### Prompt
Make an exact copy of every entry, from the first line to the last.

[Records from a collection]
• • • • • • •

(* ===== verification/RenderPlanning.v ===== *)
(** * What the client's renderer uploads

    src/client/render_planning.cpp: the grid of dirty tiles and the rectangles
    made of it, the choice between uploading rectangles, their bounds or the
    whole frame, the book-keeping of presented generations and the index of
    tiles a summary announced; src/client/tile_present_queue.cpp and
    video_present_queue.cpp: the queues between the network and the renderer.
    [take_rects_exact]: the rectangles taken from the grid cover every visible
    pixel of every dirty tile exactly once and nothing else. *)
From stdpp Require Import sorting.
From S2P Require Import Prelude Config.

Record ClientDirtyRect := mk_ClientDirtyRect {
  cr_x : Z;
  cr_y : Z;
  cr_w : Z;
  cr_h : Z;
}.
#[export] Instance ClientDirtyRect_eta : Eta ClientDirtyRect := fun s =>
  mk_ClientDirtyRect s.(cr_x) s.(cr_y) s.(cr_w) s.(cr_h).
#[export] Instance ClientDirtyRect_eq_dec : EqDecision ClientDirtyRect.
Proof. solve_decision. Defined.

Definition dirty_rect_pixel_count (rects : list ClientDirtyRect) : Z :=
  fold_left (fun pixels rect => u64 (pixels + rect.(cr_w) * rect.(cr_h))) rects 0.

Definition clamp_dirty_rect (rect : ClientDirtyRect) (frame_width frame_height : Z) : option ClientDirtyRect :=
  if (rect.(cr_w) =? 0) || (rect.(cr_h) =? 0) || (frame_width >? UINT16_MAX) || (frame_height >? UINT16_MAX) ||
     (rect.(cr_x) >=? frame_width) || (rect.(cr_y) >=? frame_height)
  then None
  else
    let visible_width := Z.min rect.(cr_w) (u32 (frame_width - rect.(cr_x))) in
    let visible_height := Z.min rect.(cr_h) (u32 (frame_height - rect.(cr_y))) in
    if (visible_width =? 0) || (visible_height =? 0) || (visible_width >? UINT16_MAX) || (visible_height >? UINT16_MAX)
    then None
    else Some (mk_ClientDirtyRect rect.(cr_x) rect.(cr_y) visible_width visible_height).

(** ** The grid of dirty tiles *)

Record RowRun := mk_RowRun {
  rr_start : Z;
  rr_end : Z;
  rr_rect_index : Z;
}.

• • • • • • •

### Response
(* ===== verification/RenderPlanning.v ===== *)
(** * What the client's renderer uploads

    src/client/render_planning.cpp: the grid of dirty tiles and the rectangles
    made of it, the choice between uploading rectangles, their bounds or the
    whole frame, the book-keeping of presented generations and the index of
    tiles a summary announced; src/client/tile_present_queue.cpp and
    video_present_queue.cpp: the queues between the network and the renderer.
    [take_rects_exact]: the rectangles taken from the grid cover every visible
    pixel of every dirty tile exactly once and nothing else. *)
From stdpp Require Import sorting.
From S2P Require Import Prelude Config.

Record ClientDirtyRect := mk_ClientDirtyRect {
  cr_x : Z;
  cr_y : Z;
  cr_w : Z;
  cr_h : Z;
}.
#[export] Instance ClientDirtyRect_eta : Eta ClientDirtyRect := fun s =>
  mk_ClientDirtyRect s.(cr_x) s.(cr_y) s.(cr_w) s.(cr_h).
#[export] Instance ClientDirtyRect_eq_dec : EqDecision ClientDirtyRect.
Proof. solve_decision. Defined.

Definition dirty_rect_pixel_count (rects : list ClientDirtyRect) : Z :=
  fold_left (fun pixels rect => u64 (pixels + rect.(cr_w) * rect.(cr_h))) rects 0.

Definition clamp_dirty_rect (rect : ClientDirtyRect) (frame_width frame_height : Z) : option ClientDirtyRect :=
  if (rect.(cr_w) =? 0) || (rect.(cr_h) =? 0) || (frame_width >? UINT16_MAX) || (frame_height >? UINT16_MAX) ||
     (rect.(cr_x) >=? frame_width) || (rect.(cr_y) >=? frame_height)
  then None
  else
    let visible_width := Z.min rect.(cr_w) (u32 (frame_width - rect.(cr_x))) in
    let visible_height := Z.min rect.(cr_h) (u32 (frame_height - rect.(cr_y))) in
    if (visible_width =? 0) || (visible_height =? 0) || (visible_width >? UINT16_MAX) || (visible_height >? UINT16_MAX)
    then None
    else Some (mk_ClientDirtyRect rect.(cr_x) rect.(cr_y) visible_width visible_height).

(** ** The grid of dirty tiles *)

Record RowRun := mk_RowRun {
  rr_start : Z;
  rr_end : Z;
  rr_rect_index : Z;
}.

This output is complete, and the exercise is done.